:: WORK ORDER ::
Scan the entries that follow and copy out every line containing "split".

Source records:
------
Lemma run_ops_spec ops b :
  BInv b -> Settled b -> disciplined ops b = true ->
  wp (run_ops ops) (fun _ b' => BInv b' /\ Settled b' /\ parallelThreads b' = parallelThreads b) b.
Proof.
  revert b. induction ops as [|o ops IH]; intros b H HS Hd; cbn in *; [by wp_steps|].
  apply andb_true_iff in Hd as [Hr Hd]. apply wp_bind.
  destruct (wp_elim _ _ _ (step_spec o b H HS Hr)) as ([] & b' & E & H' & HS' & b0 & HP & HW & _).
  unfold wp at 1. rewrite E in Hd |- *. eapply wp_mono; [by apply IH|].
  intros _ b2 (? & ? & ->). by rewrite (Wakes_par _ _ HW), (pr_par _ _ _ HP).
Qed.

Lemma init_inv par li (r : R) : 0 < par -> BInv (init par li r) /\ Settled (init par li r).
Proof.
  intros Hp. split; [|by right]. constructor; try done; try (cbn; lia).
  - apply NoDup_nil_2.
  - intros z. unfold live. cbn. split; [intros Hz; by apply not_elem_of_nil in Hz|done].
  - intros z. unfold live. cbn. intros Hz; by apply not_elem_of_nil in Hz.
  - intros z [?|?]; done.
Qed.

Lemma reached_inv par li r ops b :
  0 < par -> disciplined ops (init par li r) = true -> run_ops ops (init par li r) = Ok (tt, b) -> BInv b /\ Settled b.
Proof.
  intros Hp Hd Er. destruct (init_inv par li r Hp) as [H HS].
  destruct (wp_elim _ _ _ (run_ops_spec ops _ H HS Hd)) as ([] & b' & E & HB & HSb & _).
  rewrite Er in E. by injection E as <-.
Qed.

Lemma Wakes_phase b b' : Wakes b b' ->
  phases b' = phases b /\ Woken b b' \/
  phases b' = phases b + 1 /\ exists b1 b2, BInv b1 /\ Woken b b1 /\ PhaseEnd b1 b2 /\ Woken b2 b'.
Proof.
  intros [HW|b1 b2 H1 HW HP HW']; [left; by rewrite (wk_phases _ _ HW)|right].
  rewrite (wk_phases _ _ HW'), (pe_phases _ _ HP), (wk_phases _ _ HW). split; [done|]. by exists b1, b2.
Qed.

Lemma Woken_arrived b b' z : BInv b -> Woken b b' -> arrived b z -> arrived b' z.
Proof.
  intros H HW [Hw (k & Hk & Hl)]. destruct HW as []. split.
  - destruct (wk_st0 z) as [->|(_ & _ & i & Hi & Hz)]; [done|]. pose proof (live_inj b _ _ z H Hl Hz). lia.
  - exists k. split; [lia|]. unfold live in *. congruence.
Qed.

(** When the phase ends after [b], nobody runs and everybody has arrived. *)
Lemma phase_end_all b b1 b2 z :
  BInv b -> BInv b1 -> Woken b b1 -> PhaseEnd b1 b2 -> st b z = OFFLINE \/ st b z = LEFT \/ arrived b z.
Proof.
  intros H H1 HW HP. destruct (st b z) eqn:Hs; [by left| | |by right; left].
  - pose proof (live_of_st b z _ H Hs ltac:(done)) as Hin. apply list_elem_of_lookup in Hin as (k & Hk).
    destruct (decide (k < curThreadIdx b)%nat) as [Hlt|Hge]; [right; right; split; [done|]; by exists k|]. exfalso.
    destruct (pe_end _ _ HP) as (Hc & Hr & _). pose proof (lookup_lt_Some _ _ _ Hk) as Hlt. rewrite (live_length b H) in Hlt.
    pose proof (wk_passed _ _ HW k z) as Hno. rewrite Hc, (wk_size _ _ HW) in Hno. specialize (Hno ltac:(lia) Hk).
    destruct (wk_st _ _ HW z) as [E|(_ & E & _)]; [congruence|].
    pose proof (count_of_st b1 z _ H1 E ltac:(done)) as Hpos. rewrite <- (bi_running b1 H1) in Hpos. lia.
  - exfalso. destruct (pe_end _ _ HP) as (_ & Hr & _). destruct (wk_st _ _ HW z) as [E|(_ & E & _)].
    all: rewrite ?Hs in E; pose proof (count_of_st b1 z _ H1 E ltac:(done)) as Hpos; rewrite <- (bi_running b1 H1) in Hpos; lia.
Qed.

Lemma pending_no_end b b1 b2 tid :
  BInv b -> BInv b1 -> pending b tid -> Woken b b1 -> PhaseEnd b1 b2 -> False.
Proof.
  intros H H1 [Hw (k & Hk & Hl)] HW HP.
  destruct (phase_end_all b b1 b2 tid H H1 HW HP) as [?|[?|[_ (k' & Hk' & Hl')]]]; [congruence..|].
  pose proof (live_inj b _ _ tid H Hl Hl'). lia.
Qed.
End Specs.
End Inv.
------
:: TASK RESULT ::
  intros Hp. split; [|by right]. constructor; try done; try (cbn; lia).
  - intros z. unfold live. cbn. split; [intros Hz; by apply not_elem_of_nil in Hz|done].
  rewrite (wk_phases _ _ HW'), (pe_phases _ _ HP), (wk_phases _ _ HW). split; [done|]. by exists b1, b2.
  intros H HW [Hw (k & Hk & Hl)]. destruct HW as []. split.
  - exists k. split; [lia|]. unfold live in *. congruence.
    destruct (decide (k < curThreadIdx b)%nat) as [Hlt|Hge]; [right; right; split; [done|]; by exists k|]. exfalso.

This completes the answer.